**TASK DETAILS:** What lines below contain the string "with"? List them all.

**Stored data:**
(** ** The last completion finishes the project *)

(** X2. [on_task_complete] for a task of an existing project ends with the
    project READY, stamped with the completion time, exactly when every other
    task of the project is COMPLETED by then, whatever the project's status was
    (FAILED and PAUSED included); when some other task is not COMPLETED the
    project keeps the status it had. *)
Theorem on_task_complete_finishes_project (w : World) (task_id : string)
    (output : json) (now : datetime) (t : Task) (p : Project) :
  tasks w !! task_id = Some t →
  projects w !! Task.project_id t = Some p →
  let others_completed :=
    ∀ id t', tasks w !! id = Some t' → Task.project_id t' = Task.project_id t →
             id ≠ task_id → Task.status t' = TaskStatus.COMPLETED in
  ∃ w' p',
    on_task_complete task_id output now w = Ok w'
    ∧ projects w' !! Task.project_id t = Some p'
    ∧ (others_completed →
         Project.status p' = ProjectStatus.READY
         ∧ Project.completed_at p' = Some now
         ∧ all_tasks_completed (Task.project_id t) w')
    ∧ (¬ others_completed →
         Project.status p' = Project.status p
         ∧ Project.completed_at p' = Project.completed_at p).
Proof.
  intros Ht Hp. cbn zeta. unfold on_task_complete. rewrite Ht, Hp.
  set (pid := Task.project_id t) in *.
  set (t1 := Task.set_output_data (Some output)
               (Task.set_completed_at (Some now)
                  (Task.set_status TaskStatus.COMPLETED t))).
  set (p1 := Project.set_completed_tasks (Project.completed_tasks p + 1) p).
  set (w1 := update_project _ _ (update_task _ _ w)).
  assert (Htasks1 : tasks w1 = <[task_id := t1]> (tasks w)).
  { subst w1. cbn. by rewrite (alter_Some _ _ _ t Ht). }
  assert (Hp1 : projects w1 !! pid = Some p1).
  { subst w1. cbn. by rewrite lookup_alter_eq, Hp. }
  set (w2 := schedule_next_tasks pid w1).
  assert (Hp2 : projects w2 !! pid = Some p1).
  { subst w2. by rewrite schedule_next_tasks_projects. }
  assert (Hall : all_tasks_completed pid w2 ↔
                 ∀ id t', tasks w !! id = Some t' → Task.project_id t' = pid →
                          id ≠ task_id → Task.status t' = TaskStatus.COMPLETED).
  { unfold all_tasks_completed. split.
    - intros H id t' Hl Hpid Hne.
      assert (Hl1 : tasks w1 !! id = Some t') by (by rewrite Htasks1, lookup_insert_ne).
      destruct (schedule_next_tasks_row pid w1 id t' Hl1) as [Hyes Hno].
      destruct (ready_decidable w1 t') as [Hr|Hr].
      + destruct Hyes as (h & Hl2 & _); [done|].
        specialize (H id _ Hl2). rewrite claim_status in H.
        discriminate H. by destruct h.
      + apply (H id); [|done]. apply Hno. by intros [_ ?].
    - intros H id t' Hl2 Hpid.
      destruct (tasks w1 !! id) as [t0|] eqn:Hl1.
      + assert (Hs0 : Task.project_id t0 = pid → Task.status t0 = TaskStatus.COMPLETED).
        { intros Hp0. rewrite Htasks1 in Hl1.
          destruct (decide (task_id = id)) as [<-|Hne].
          - rewrite lookup_insert_eq in Hl1. by injection Hl1 as <-.
          - rewrite lookup_insert_ne in Hl1 by done. by apply (H id). }
        destruct (schedule_next_tasks_row pid w1 id t0 Hl1) as [Hyes Hno].
        unfold w2 in Hl2. rewrite Hno in Hl2.
        * injection Hl2 as <-. by apply Hs0.
        * intros [Hp0 [Hs _]]. rewrite (Hs0 Hp0) in Hs. done.
      + destruct (schedule_next_tasks_spec pid w1) as (_ & _ & _ & _ & Hrows).
        specialize (Hrows id). rewrite Hl1 in Hrows. subst w2. congruence. }
  destruct (_check_project_completion_spec pid now w2) as (Htasks & _ & _ & Hcheck).
  rewrite Hp2 in Hcheck. destruct Hcheck as [Hyes Hno].
  destruct (decide (forallb (fun row : string * Task =>
                      bool_decide (Task.status row.2 = TaskStatus.COMPLETED))
                    (filter (fun row => Task.project_id row.2 = pid)
                            (map_to_list (tasks w2))) = true)) as [Hc|Hc];
    rewrite all_complete_spec in Hc.
  - eexists _, _. split; [done|]. rewrite (Hyes Hc), lookup_insert_eq.
    split; [done|]. split.
    + intros _. split; [done|]. split; [done|].
      unfold all_tasks_completed. by rewrite Htasks.
    + intros Hn. exfalso. by apply Hn, Hall.
  - eexists _, _. split; [done|]. rewrite (Hno Hc), Hp2. split; [done|]. split.
    + intros Ho. exfalso. by apply Hc, Hall.
    + done.
Qed.

Lemma on_task_complete_finishes_project_witness :
  let w := Demo.single ProjectStatus.PAUSED TaskStatus.RUNNING in
  let others_completed :=
    ∀ id t', tasks w !! id = Some t' → Task.project_id t' = "p1" →
             id ≠ "a" → Task.status t' = TaskStatus.COMPLETED in
  ∃ w' p',
    on_task_complete "a" JNull 9%nat w = Ok w'
    ∧ projects w' !! "p1" = Some p'
    ∧ (others_completed →
         Project.status p' = ProjectStatus.READY
         ∧ Project.completed_at p' = Some 9%nat
         ∧ all_tasks_completed "p1" w')
    ∧ (¬ others_completed →
         Project.status p' = ProjectStatus.PAUSED
         ∧ Project.completed_at p' = None).
Proof.
  apply (on_task_complete_finishes_project
           (Demo.single ProjectStatus.PAUSED TaskStatus.RUNNING) "a" JNull 9%nat
           (Demo.task TaskType.CODEGEN TaskStatus.RUNNING None "0")
           (Demo.project ProjectStatus.PAUSED)); reflexivity.
Defined.

(** ** Lookup guards of the planning callback *)



(** ** What planning completion starts *)

Lemma created_rows_not_completed project_id spec now w (m : gmap string Task)
    (v : World) id :
  tasks v = list_to_map (created_rows project_id spec now w) ∪ m →
  id ∈ (created_rows project_id spec now w).*1 →
  completed v id = false.
Proof.
  intros Hv Hin. apply list_elem_of_fmap in Hin as ([id0 t] & -> & Hin). cbn [fst].
  unfold completed.
  rewrite Hv, (created_lookup _ _ _ t (created_rows_NoDup _ _ _ _) Hin).
  destruct (created_rows_elem _ _ _ _ _ _ Hin) as (_ & -> & _). done.
Qed.

(** X4. The dispatch run that ends [on_planning_complete] starts all code
    generation at once: every CODEGEN task the handler created ends QUEUED
    with the handle of a [run_codegen] call for it on the broker.  The
    DEPLOYMENT task stays PENDING, and so does the TESTING task, unless the
    specification declares no component: then its dependency list is empty
    and it is dispatched to [run_tests] in the same run. *)
Theorem on_planning_complete_dispatch (w : World) (project_id : string)
    (spec : gmap string json) (now : datetime) (p : Project) :
  projects w !! project_id = Some p →
  let rows := created_rows project_id spec now w in
  let wf := world_of (on_planning_complete project_id spec now w) in
  ∀ id t, (id, t) ∈ rows →
    match Task.type t with
    | TaskType.CODEGEN =>
        ∃ h, tasks wf !! id = Some (claim (Some h) t)
             ∧ (h, run_codegen id) ∈ enqueued w wf
    | TaskType.TESTING =>
        if decide (declared spec = [])
        then ∃ h, tasks wf !! id = Some (claim (Some h) t)
                  ∧ (h, run_tests id) ∈ enqueued w wf
        else tasks wf !! id = Some t
    | _ => tasks wf !! id = Some t
    end.
Proof.
  intros Hp. cbn zeta. intros id t Hin.
  rewrite (on_planning_complete_unfold _ _ _ _ p Hp). cbn [world_of].
  set (rows := created_rows project_id spec now w) in *.
  match goal with |- context [schedule_next_tasks _ ?v] => set (w2 := v) end.
  assert (Hnd : NoDup rows.*1) by apply created_rows_NoDup.
  assert (Hl2 : tasks w2 !! id = Some t) by (by apply created_lookup).
  assert (Henq : enqueued w (schedule_next_tasks project_id w2)
                 = enqueued w2 (schedule_next_tasks project_id w2)) by done.
  rewrite Henq.
  destruct (created_rows_elem _ _ _ _ _ _ Hin)
    as (Hpid & Hst & _ & Hcode & Htest & Hdep & Hty).
  fold rows in Htest, Hdep.
  destruct (schedule_next_tasks_row project_id w2 id t Hl2) as [Hyes Hno].
  assert (Hcodes : component_of <$> (filter (fun row : string * Task =>
                      Task.type row.2 = TaskType.CODEGEN) rows).*2
                   = Some <$> declared spec).
  { destruct (spec_tasks_facts project_id spec now) as (_ & Hcomp & _).
    rewrite <- Hcomp. f_equal. unfold rows, created_rows.
    rewrite link_dependencies_codegen. apply created_rows_tasks. }
  assert (Hwait : ∀ d deps, Task.depends_on t = Some deps → d ∈ deps → d ∈ rows.*1 →
                            tasks (schedule_next_tasks project_id w2) !! id = Some t).
  { intros d deps Hdeps Hd Hdrows. apply Hno. intros [_ [_ Hr]].
    destruct (Hr d) as (dep & Hdl & Hds).
    { unfold deps_of. by rewrite Hdeps. }
    pose proof (created_rows_not_completed project_id spec now w (tasks w) w2 d
                  eq_refl Hdrows) as Hc.
    unfold completed in Hc. rewrite Hdl, Hds in Hc. done. }
  assert (Hids : ∀ ty d, d ∈ ids_of_type ty rows → d ∈ rows.*1).
  { intros ty d (t0 & Hd & _)%ids_of_type_elem.
    apply list_elem_of_fmap. by exists (d, t0). }
  destruct (Task.type t) eqn:Etype;
    try (destruct Hty as [?|[?|?]]; discriminate).
  - (* CODEGEN *)
    destruct Hyes as (h & Hl & Hcall).
    { split; [done|]. split; [done|]. intros d Hd.
      unfold deps_of in Hd. rewrite (Hcode eq_refl) in Hd. by apply elem_of_nil in Hd. }
    cbn in Hcall. destruct Hcall as (h' & -> & Hcall).
    by exists h'.
  - (* TESTING *)
    specialize (Htest eq_refl).
    destruct (decide (declared spec = [])) as [Hnone|Hsome].
    + assert (Hnil : ids_of_type TaskType.CODEGEN rows = []).
      { rewrite Hnone in Hcodes. apply fmap_nil_inv in Hcodes.
        apply fmap_nil_inv in Hcodes. unfold ids_of_type. by rewrite Hcodes. }
      destruct Hyes as (h & Hl & Hcall).
      { split; [done|]. split; [done|]. intros d Hd.
        unfold deps_of in Hd. rewrite Htest, Hnil in Hd. by apply elem_of_nil in Hd. }
      cbn in Hcall. destruct Hcall as (h' & -> & Hcall).
      by exists h'.
    + destruct (ids_of_type TaskType.CODEGEN rows) as [|d ds] eqn:Hcs.
      * exfalso. apply Hsome. unfold ids_of_type in Hcs.
        apply fmap_nil_inv in Hcs. rewrite Hcs in Hcodes. cbn in Hcodes.
        symmetry in Hcodes. by apply fmap_nil_inv in Hcodes.
      * apply (Hwait d _ Htest); [left|]. apply (Hids TaskType.CODEGEN).
        rewrite Hcs. left.
  - (* DEPLOYMENT *)
    specialize (Hdep eq_refl).
    pose proof (ids_of_type_length project_id spec now w TaskType.TESTING) as Hlen.
    destruct (spec_tasks_facts project_id spec now) as (_ & _ & Hone & _).
    rewrite Hone in Hlen. fold rows in Hlen.
    destruct (ids_of_type TaskType.TESTING rows) as [|d ds] eqn:Hts; [done|].
    apply (Hwait d _ Hdep); [left|]. apply (Hids TaskType.TESTING). rewrite Hts. left.
Qed.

**SOLUTION FOR THIS EXERCISE:**
(** X2. [on_task_complete] for a task of an existing project ends with the
    project READY, stamped with the completion time, exactly when every other
    with the handle of a [run_codegen] call for it on the broker.  The
    match Task.type t with
  match goal with |- context [schedule_next_tasks _ ?v] => set (w2 := v) end.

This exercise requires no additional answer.